Following the Buddhist creed and ritual, the monastery was built in the
wilderness - but not too far from a town to enable the inmates to beg
from the nearby town - alongside a river which ran along the southern
side. Today, the remains of the bathing and toilet facilities beyond the
outside wall can also be seen in the southeastern corner.
The temple was planned with
two circumambulatories, lined with the terra-cotta plaques, which were
enclosed walkways enabling the faithful to circumambulate in a clockwise
direction and, at the upper level, within the cruciform projections, pay
homage to the main Buddhist divinities.
Inside the courtyard there are the remains of several ancillary buildings
and it is possible to make out the refectory, a miniature version of the
main temple and a large well which the locals believe provides waters
with great healing powers.
During recent exploratory excavations, an important archaeological find
of a large bronze Buddha dating from the Gupta period was accidentally
discovered in one of the monks cells. It is considered to be one of the
most splendid specimens of mature Pala art of the ninth century, cast
using the 'wax loss' process.
Paharpur's later history is uncertain but it seems to have been abandoned
in the 12th century A.D., probably due to flooding. Today the site is
under water during the monsoon.
In 1979, the government joined forces with the United Nations and UNESCO
to prepare a conservation program to safeguard this priceless site.

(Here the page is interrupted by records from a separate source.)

Lemma handoff_succeeds k o u it t m a q env d :
  db_wf d -> sequenced d -> 0 < k -> 0 < m -> rows OrderRow d !! k = Some o -> o_status o = OrderStatusReserving ->
  rows User d !! o_user_id o = Some u -> select (fun it => oi_order_id it =? k) d = [it] ->
  Z.of_nat (length (held_items k d)) = oi_quantity it -> no_job k d ->
  (forall kj j, rows OutboxRow d !! kj = Some j -> j_dedup_key j <> delivery_dedup_key k) -> fit_actor a = true ->
  exists d', createDeliveryHandoffWithinTransaction k t m (pact_type a) (pact_id a) q env d = Ok true d'.
Proof.
  intros Hwf Hseq Hk Hm Ho Hs Hu Hit Hheld Hno Hkey Ha.
  pose proof (wf_key _ _ (wf_orders _ Hwf) _ _ Ho : o_id o = k) as Hid.
  assert (0 < u_telegram_user_id u) as Ht.
  { pose proof (wf_check _ _ (wf_users _ Hwf) _ _ Hu) as Hc. simpl in Hc. unfold users_check in Hc.
    rewrite !andb_true_iff in Hc. destruct_and! Hc. lia. }
  assert (0 < oi_quantity it) as Hq.
  { assert (it ∈ select (fun it => oi_order_id it =? k) d) as [_ (ki & Hki)]%elem_of_select by (rewrite Hit; left).
    pose proof (wf_check _ _ (wf_items _ Hwf) _ _ Hki) as Hc. simpl in Hc. unfold order_items_check in Hc.
    rewrite !andb_true_iff in Hc. destruct_and! Hc. lia. }
  destruct (insert_job_succeeds k m t (u_telegram_user_id u) env d Hseq Hk Hm Ht Hno Hkey) as (j & d1 & Hj).
  assert (HO : rows OrderRow d1 = rows OrderRow d) by table_frame.
  pose proof Hwf as Hwf1. pose proof Hseq as Hseq1. went Hj Hwf1 Hseq1.
  assert (Hmove : MarkOrderDeliveringGuarded t k (o_version o) env d1 = Ok _ _)
    by (apply move_order with (o := o); [done | by rewrite HO | by rewrite Hs, Z.eqb_refl | done..]).
  match type of Hmove with _ = Ok _ ?x => set (d2 := x) in * end.
  pose proof Hwf1 as Hwf2. pose proof Hseq1 as Hseq2. went Hmove Hwf2 Hseq2.
  pose proof Ha as Ha'. apply andb_true_iff in Ha' as [Hact _].
  destruct (history_succeeds k OrderStatusReserving OrderStatusDelivering "delivery_job_created" (pact_type a)
    (optionalInt8 (pact_id a)) q env d2 Hseq2 eq_refl eq_refl Hact) as (h & d3 & Hh).
  pose proof Hwf2 as Hwf3. pose proof Hseq2 as Hseq3. went Hh Hwf3 Hseq3.
  destruct (audit_succeeds a "delivery.job_created" "delivery_job" (Some (j_id j)) None
    (Some (JObj [("delivery_job_id", JInt (j_id j)); ("order_id", JInt k);
                 ("status", JStr (OrderStatus_string OrderStatusDelivering));
                 ("inventory_count", JInt (Z.of_nat (length (held_items k d))))])) q env d3 Hseq3 Ha eq_refl eq_refl) as (r & d4 & Hr).
  { simpl. unfold InsertDeliveryJob in Hj. run_bind Hj now d0 Hnow. injection Hnow as <- <-.
    apply insert_row_unless_Ok in Hj as (_ & Hj). apply insert_row_Ok in Hj as (-> & _). simpl. unfold next_key.
    unfold sequenced in Hseq. apply Z.ltb_lt. destruct_and! Hseq. lia. }
  exists d4. unfold createDeliveryHandoffWithinTransaction.
  rewrite guard_passes by (rewrite !(proj2 (Z.leb_gt _ _)) by done; done).
  unfold LockOrderForDeliveryHandoff.
  erewrite bind_Ok.
  2:{ erewrite bind_Ok by (unfold get_row; rewrite Ho; reflexivity).
      erewrite bind_Ok by (unfold get_row; rewrite Hu; reflexivity).
      erewrite bind_Ok by (unfold find_row; rewrite Hit; reflexivity). reflexivity. }
  cbv beta iota. rewrite Hid, (bool_decide_eq_false_2 (o_status o = _)) by (by rewrite Hs).
  rewrite guard_passes by (rewrite Hs, !(proj2 (Z.leb_gt _ _)) by done; done).
  erewrite bind_Ok by reflexivity. rewrite Hheld in *. rewrite guard_passes by (by rewrite Z.eqb_refl).
  erewrite bind_Ok by (unfold try_row; rewrite Hj; reflexivity). cbv beta iota.
  erewrite bind_Ok by exact Hmove. erewrite bind_Ok by exact Hh.
  destruct (audit_actor _ _). erewrite bind_Ok by exact Hr. reflexivity.
Qed.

There
is a small site museum close to the monastic complex containing, amongst
other finds, some interesting stone images/scenes which are representative
of over 55 in situ pieces hidden below present ground level at the base
of the temple.
A few hundred yards from the monastery, on the eastern side, are the
ruins of Satyapir Bhita, a Buddhist temple complex apparently
dedicated to Tara, the female consort of the Dhyani Buddha.
A long day's trip to the north end of Bangladesh, about 12 miles
(19 km) beyond Dinajpur, is the beautiful Hindu temple
of Kantanagar, which was built in 1752 by Maharaja Pran Nath
of Dinajpur. This temple, which is famed for its fine terracotta work,
was originally a nine-tower structure crowned with four richly ornamental
towers at two levels, with a central spire over the third. It was badly
damaged in an earthquake at the end of the 19th century, but it is still
possible to make out the bases of the towers. Nevertheless, the temple
rightly claims to be one of the best examples of its type in brick and
terra-cotta built by Bengali artisans. Dedicated to the Hindu divinity
Krishna, the structure stands on a stone plinth, in sharp contrast to
the warm red of the terracotta, which depicts in the spandrels over the
archway scenes from the Ramayana and Mahabharata.